Transformers : Le Commencement – critique du meilleur film de la saga © Canva Paramount

More than Meets the Eye

Plutôt que de séparer l’œuvre de l’artiste, doit-on séparer l’œuvre de ses origines mercantiles ? À l’heure des blockbusters toujours plus franchisés, et d’une pop-culture toujours plus vampirisée par des conseils d’administration de studios hollywoodiens, la critique peut être amenée à jeter le bébé avec l’eau du bain. Pour poser la question autrement, un film motivé par des raisons purement commerciales (donc de “mauvaises” raisons) peut-il trouver une forme de dignité artistique ?

Bien sûr, tout est question d’équilibre, mais on ne peut pas dire que ce soit le terme qui définisse Transformers. Si la marque a émergé en 1984, c’est en grande partie grâce à la déréglementation de l’administration Reagan en ce qui concerne les programmes jeunesse à la télévision. Pour booster l’économie américaine, il était désormais possible de justifier la création de dessins animés dans le simple but de promouvoir un produit. C’est pour cette seule raison qu’Hasbro a donné une mythologie à Transformers, celle de robots-extraterrestres divisés en deux factions militaires : les Autobots et les Decepticons.

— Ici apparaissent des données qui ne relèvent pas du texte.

(* ===== verification/Event.v ===== *)
(** * Event sets

    The handlers of src/sdk/libthinkos/thinkos_event.c, run without
    interference, and the abstract event set they implement: 32 events, a set
    of pending ones, a mask of enabled ones, and a queue of threads waiting
    for any enabled event. *)

From stdpp Require Import base tactics numbers list gmap.
From Stdlib Require Import ZArith Lia.
From S2P Require Import Prelude CortexM State Kernel BmpAlloc Invariant Decide Init Demo Transitions.

(** ** Code *)

(** The two words of event set [no]. *)
Definition ev_pend (s : kernel) (no : Z) : Z := rd (ev s) (2 * no).
Definition ev_mask (s : kernel) (no : Z) : Z := rd (ev s) (2 * no + 1).
Definition ev_store (w v : Z) (s : kernel) : kernel := set_ev (wr (ev s) w v) s.

(** Bit-band write and read of bit [bit] counted from word [w]: a bit number
    over 31 reaches the words that follow, and past the last one memory that
    is not part of the event sets. *)
Definition ev_bit_store (w bit : Z) (v : bool) (s : kernel) : kernel :=
  let i := w + bit / 32 in
  s |> set_wild (wild s || (8 <=? i))
    |> set_ev (wr (ev s) i (__bit_mem_wr (rd (ev s) i) (bit mod 32) v)).

Definition ev_bit_load (w bit : Z) (s : kernel) : bool :=
  Z.testbit (rd (ev s) (w + bit / 32)) (bit mod 32).

(** [1 << n] with the shift amount in a register: its low byte counts. *)
Definition lsl1 (n : Z) : Z := if n mod 256 <? 32 then Z.shiftl 1 (n mod 256) else 0.
(** The monitor takes the oldest run of bytes. *)
Lemma tx_ptr_spec s :
  console_ok s ->
  let '(s1, pos, cnt) := __console_tx_pipe_ptr s in
  same_kernel s s1 /\ console_ok s1 /\ rx_data s1 = rx_data s /\ tx_data s1 = tx_data s /\
  0 <= pos /\ 0 <= cnt /\ pos + cnt <= 64 /\ (cnt = 0 -> tx_data s = []) /\ cnt <= len (tx_data s) /\
  exists rest, tx_data s = ((fun k => rd (tx_buf (console s)) (pos + k)) <$> seqZ 0 cnt) ++ rest.
Proof.
  intros C. unfold __console_tx_pipe_ptr. destruct C as [Tx Rx]. pose proof Tx as (Hl & Hh & Ht & Hr).
  unfold tx_data at 3 4 5. rewrite len_ring. set (c := console s) in *.
  pose proof (u32_range (tx_head c - tx_tail c)) as Hu.
  assert (Em : int32 (tx_head c - tx_tail c) = u32 (tx_head c - tx_tail c)).
  { rewrite <- int32_u32. apply int32_small. lia. }
  rewrite Em. pose proof (Z.mod_pos_bound (tx_tail c) 64 ltac:(lia)) as Hp.
  set (max := u32 _) in *. set (pos := tx_tail c mod 64) in *.
  set (cnt := if 64 <? pos + max then 64 - pos else max).
  assert (Hcnt : 0 <= cnt <= max /\ pos + cnt <= 64 /\ (cnt = 0 -> max = 0)).
  { unfold cnt. destruct (Z.ltb_spec 64 (pos + max)); lia. }
  destruct (ring_pop _ _ _ cnt Tx ltac:(lia)) as [_ Er].
  split_and!; try done; try lia.
  - intros E. unfold ring. fold max. replace max with 0 by lia. done.
  - eexists. rewrite Er at 1. f_equal. apply fmap_seqZ_ext. intros k Hk.
    rewrite <- Zplus_mod_idemp_l. fold pos. rewrite Z.mod_small by lia. done.
Qed.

Rox et Rouky, amis pour la vie

Difficile de prendre la chose au sérieux, et pourtant, cette écriture opportuniste a dès le départ engendré son lot de curiosités. À cause de leur conflit meurtrier, les Transformers ont rendu leur monde inhabitable, les contraignant à émigrer sur notre planète Terre. Entre désastre écologique et exil forcé, la franchise touche à des thèmes étonnamment durs pour des morceaux de plastique capables de passer d’une forme humanoïde à des voitures ou des jets.

Si les comics et certains dessins animés ont aidé à développer ces points d’intérêt, il faut admettre que les films de Michael Bay n’ont jamais été attirés par cette approche. Quand bien même les longs-métrages restent encore aujourd’hui des merveilles technologiques et un terrain d’expérimentation visuel hallucinant pour le réalisateur de Bad Boys 2, Transformers est redevenu ce placement de produits sur pattes, logiquement magnifié par un cinéaste qui a fait ses armes dans la pub.

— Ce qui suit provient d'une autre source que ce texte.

(* ===== verification/Sched.v ===== *)
(** * Scheduler, clock and time sharing

    src/sdk/libthinkos/thinkos_core.c (the scheduler, the tick interrupt, the
    time sharing of the processor) and thinkos_sleep.c: the lowest numbered
    ready thread runs; a tick wakes exactly the threads whose time has come; a
    thread that has used its credit waits for the next time share cycle. *)

From stdpp Require Import base tactics numbers list gmap.
From Stdlib Require Import ZArith Lia.
From S2P Require Import Prelude CortexM State Kernel BmpAlloc Invariant Decide Init Demo Transitions.

(** ** Code *)

(** [__sched_entry] pushes r4-r11, so that [psp] designates the whole record;
    [__sched_exit] loads the new one.  Taking the exception clears PENDSVSET. *)
Definition cm3_pendsv_isr (s : kernel) : kernel :=
  let s := s |> set_pendsv false in
  let old_ctx := psp s in
  let old_thread_id := active s in
  let new_thread_id := __clz (__rbit (rd (wq_lst s) THINKOS_WQ_READY)) in
  let s := s |> set_active new_thread_id
             |> ctx_store old_thread_id old_ctx in
  s |> set_psp (rd (ctx s) new_thread_id).

Definition thinkos_time_wakeup (thread_id : Z) (s : kernel) : kernel :=
  let stat := rd (th_stat s) thread_id in
  s |> th_stat_store thread_id 0
    |> wq_bit_store (Z.shiftr stat 1) thread_id false
    |> wq_bit_store THINKOS_WQ_CLOCK thread_id false
    |> wq_bit_store THINKOS_WQ_READY thread_id true
    |> __thinkos_preempt.

Definition thinkos_timeshare (s : kernel) : kernel :=
  let idx := active s in
  let s := s |> sched_val_store idx (sched_val s idx - sched_pri s idx) in
  if sched_val s idx <? 0 then
    let s := s |> sched_val_store idx (sched_val s idx + sched_limit s) in
    if negb (__bit_mem_rd (rd (wq_lst s) THINKOS_WQ_READY) idx) then s
    else s |> wq_bit_store THINKOS_WQ_TMSHARE idx true
           |> __thinkos_suspend idx
           |> __thinkos_preempt
  else s.

(** The loop over a copy of the clock queue: [wq] is the reversed word, 32
    rounds consume it. *)
Fixpoint clock_scan (n : nat) (wq ticks : Z) (s : kernel) : kernel :=
  match n with
  | O => s
  | S n =>
      let j := __clz wq in
      if j <? 32 then
        let wq := Z.ldiff wq (Z.shiftr 2147483648 j) in
        clock_scan n wq ticks
          (if int32 (rd (clock s) j - ticks) <=? 0 then s |> thinkos_time_wakeup j else s)
      else s
  end.

Definition cm3_systick_isr (s : kernel) : kernel :=
  let tick := u32 (ticks s + 1) in
  let s := s |> set_ticks tick in
  s |> clock_scan 32 (__rbit (rd (wq_lst s) THINKOS_WQ_CLOCK)) tick
    |> thinkos_timeshare.

Definition thinkos_sleep_svc (arg self : Z) (s : kernel) : kernel :=
  let ms := arg_0 arg s in
  s |> clock_store self (ticks s + ms)
    |> wq_bit_store THINKOS_WQ_CLOCK self true
    |> th_stat_store self (Z.shiftl THINKOS_WQ_CLOCK 1 + 1)
    |> __thinkos_suspend self
    |> __thinkos_defer_sched.

Definition thinkos_alarm_svc (arg self : Z) (s : kernel) : kernel :=
  let ms := arg_0 arg s in
  s |> clock_store self ms
    |> wq_bit_store THINKOS_WQ_CLOCK self true
    |> th_stat_store self (Z.shiftl THINKOS_WQ_CLOCK 1 + 1)
    |> __thinkos_suspend self
    |> __thinkos_defer_sched.

(** ** The scheduler *)

Lemma pendsv_ok s : kernel_ok s -> kernel_ok (cm3_pendsv_isr s).
Proof. intros K. kframe. Qed.

Lemma ready_head s :
  kernel_ok s ->
  let n := __thinkos_wq_head THINKOS_WQ_READY s in
  0 <= n <= THINKOS_THREAD_IDLE /\ mem s n THINKOS_WQ_READY = true /\
  (forall th, 0 <= th < n -> mem s th THINKOS_WQ_READY = false).
Proof.
  intros K n. pose proof (wq_head_least 0 s 8 ltac:(lia) (k_idle s K)) as Hle. fold n in Hle.
  destruct (wq_head_spec 0 s) as [Hr Hm]; [fold n; lia|]. fold n in Hr, Hm.
  split; [lia|]. split; [exact Hm|]. intros th Hth. destruct (mem s th 0) eqn:E; [|done].
  pose proof (wq_head_least 0 s th ltac:(lia) E). fold n in H. lia.
Qed.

Petits Autobots deviendront grands

Optimus à son Prime

Pourquoi cette introduction ? A Ecran Large, on tient à la valeur artistique de la pop-culture, et au fait que la presse a son rôle à jouer, autant pour pointer du doigt les dérives hyper-capitalistes et algorithmiques de l’industrie que pour défendre les œuvres qui le méritent. Certains univers ont pu être créés pour la pire des raisons, ça ne les empêche pas d’avoir un potentiel, et un potentiel qui peut être transcendé par les bons artistes.

De ce point de vue, Transformers : Le Commencement est un petit miracle. En revenant aux origines de la guerre sur Cybertron, Josh Cooley (réalisateur de Toy Story 4) réinvente le parcours d’Optimus Prime (Chris Hemsworth en VO) et Megatron (Brian Tyree Henry en VO) à la manière de la prélogie Star Wars. L’ironie dramatique au cœur de son concept fonctionne comme une bombe à retardement : les futurs leaders ennemis sont ici les meilleurs amis du monde, prénommés Orion Pax et D-16.

La séquence de la course, un bonheur

Comme la plupart des Autobots, ils sont de simples ouvriers, incapables de se transformer. Ce pouvoir inhérent à leur race n’est rendu possible qu’à une poignée d’élus, source d’un inégalitarisme soi-disant génétique. Sans grande surprise, il y a anguille sous roche (on n’en dira pas plus), poussant Orion Pax et D-16, accompagnés de Bumblebee et Elita-1, à chercher des réponses à la surface de Cybertron, réputée hostile.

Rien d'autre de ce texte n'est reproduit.